What is being asked -> Leave every entry as it is and write the data out in full.

Given records ->

(** [connect] is the creation of the HTTP scanner. *)
Definition get_scanner_and_config (connect : outcome string unit) (new_active_account_ids : list Z)
    (new_start_height : Z) (new_end_height : option Z) (batch_size : Z) (all_targets : list AccountSyncTarget)
    (m : ScannerStateManager) : outcome ScanError (list Z * ScanConfig * ScannerStateManager) :=
  let config := config_of_turn new_start_height new_end_height batch_size in
  let recreate := is_none (scanner m) || negb (bool_decide (sm_active_account_ids m = new_active_account_ids)) in
  if recreate then
    outcome_bind (key_managers new_active_account_ids all_targets) (fun kms =>
    outcome_bind (outcome_map_err Intermittent connect) (fun _ =>
    Ok (kms, config, mkScannerStateManager (Some kms) new_active_account_ids)))
  else
    outcome_bind (ok_or (scanner m) (Fatal (AnyMsg "Scanner was not initialized"))) (fun kms =>
    Ok (kms, config, m)).

(** ** The state of the loop *)
Section Coordinator.
Context {X : Ext} {S0 : StdOrder} {C : TxClient}.

(** [channel] is what the event sender, shared with the block processor, was given. *)
Record LoopState := mkLoopState {
  db : Db;
  targets : list AccountSyncTarget;
  all_events : list WalletEvent;
  handler : option BlockProcessor;
  channel : list ProcessingEvent;
  total_scanned_globally : Z;
  blocks_since_reorg_check : Z;
  state_manager : ScannerStateManager;
}.

Definition set_db (x : Db) (s : LoopState) : LoopState :=
  mkLoopState x (targets s) (all_events s) (handler s) (channel s) (total_scanned_globally s)
    (blocks_since_reorg_check s) (state_manager s).
Definition set_targets (x : list AccountSyncTarget) (s : LoopState) : LoopState :=
  mkLoopState (db s) x (all_events s) (handler s) (channel s) (total_scanned_globally s)
    (blocks_since_reorg_check s) (state_manager s).
Definition set_all_events (x : list WalletEvent) (s : LoopState) : LoopState :=
  mkLoopState (db s) (targets s) x (handler s) (channel s) (total_scanned_globally s)
    (blocks_since_reorg_check s) (state_manager s).
Definition set_handler (x : option BlockProcessor) (s : LoopState) : LoopState :=
  mkLoopState (db s) (targets s) (all_events s) x (channel s) (total_scanned_globally s)
    (blocks_since_reorg_check s) (state_manager s).
Definition set_channel (x : list ProcessingEvent) (s : LoopState) : LoopState :=
  mkLoopState (db s) (targets s) (all_events s) (handler s) x (total_scanned_globally s)
    (blocks_since_reorg_check s) (state_manager s).
Definition set_counters (total since : Z) (s : LoopState) : LoopState :=
  mkLoopState (db s) (targets s) (all_events s) (handler s) (channel s) total since (state_manager s).
Definition set_state_manager (x : ScannerStateManager) (s : LoopState) : LoopState :=
  mkLoopState (db s) (targets s) (all_events s) (handler s) (channel s) (total_scanned_globally s)
    (blocks_since_reorg_check s) x.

Response area ->
(** [connect] is the creation of the HTTP scanner. *)
Definition get_scanner_and_config (connect : outcome string unit) (new_active_account_ids : list Z)
    (new_start_height : Z) (new_end_height : option Z) (batch_size : Z) (all_targets : list AccountSyncTarget)
    (m : ScannerStateManager) : outcome ScanError (list Z * ScanConfig * ScannerStateManager) :=
  let config := config_of_turn new_start_height new_end_height batch_size in
  let recreate := is_none (scanner m) || negb (bool_decide (sm_active_account_ids m = new_active_account_ids)) in
  if recreate then
    outcome_bind (key_managers new_active_account_ids all_targets) (fun kms =>
    outcome_bind (outcome_map_err Intermittent connect) (fun _ =>
    Ok (kms, config, mkScannerStateManager (Some kms) new_active_account_ids)))
  else
    outcome_bind (ok_or (scanner m) (Fatal (AnyMsg "Scanner was not initialized"))) (fun kms =>
    Ok (kms, config, m)).

(** ** The state of the loop *)
Section Coordinator.
Context {X : Ext} {S0 : StdOrder} {C : TxClient}.

(** [channel] is what the event sender, shared with the block processor, was given. *)
Record LoopState := mkLoopState {
  db : Db;
  targets : list AccountSyncTarget;
  all_events : list WalletEvent;
  handler : option BlockProcessor;
  channel : list ProcessingEvent;
  total_scanned_globally : Z;
  blocks_since_reorg_check : Z;
  state_manager : ScannerStateManager;
}.

Definition set_db (x : Db) (s : LoopState) : LoopState :=
  mkLoopState x (targets s) (all_events s) (handler s) (channel s) (total_scanned_globally s)
    (blocks_since_reorg_check s) (state_manager s).
Definition set_targets (x : list AccountSyncTarget) (s : LoopState) : LoopState :=
  mkLoopState (db s) x (all_events s) (handler s) (channel s) (total_scanned_globally s)
    (blocks_since_reorg_check s) (state_manager s).
Definition set_all_events (x : list WalletEvent) (s : LoopState) : LoopState :=
  mkLoopState (db s) (targets s) x (handler s) (channel s) (total_scanned_globally s)
    (blocks_since_reorg_check s) (state_manager s).
Definition set_handler (x : option BlockProcessor) (s : LoopState) : LoopState :=
  mkLoopState (db s) (targets s) (all_events s) x (channel s) (total_scanned_globally s)
    (blocks_since_reorg_check s) (state_manager s).
Definition set_channel (x : list ProcessingEvent) (s : LoopState) : LoopState :=
  mkLoopState (db s) (targets s) (all_events s) (handler s) x (total_scanned_globally s)
    (blocks_since_reorg_check s) (state_manager s).
Definition set_counters (total since : Z) (s : LoopState) : LoopState :=
  mkLoopState (db s) (targets s) (all_events s) (handler s) (channel s) total since (state_manager s).
Definition set_state_manager (x : ScannerStateManager) (s : LoopState) : LoopState :=
  mkLoopState (db s) (targets s) (all_events s) (handler s) (channel s) (total_scanned_globally s)
    (blocks_since_reorg_check s) x.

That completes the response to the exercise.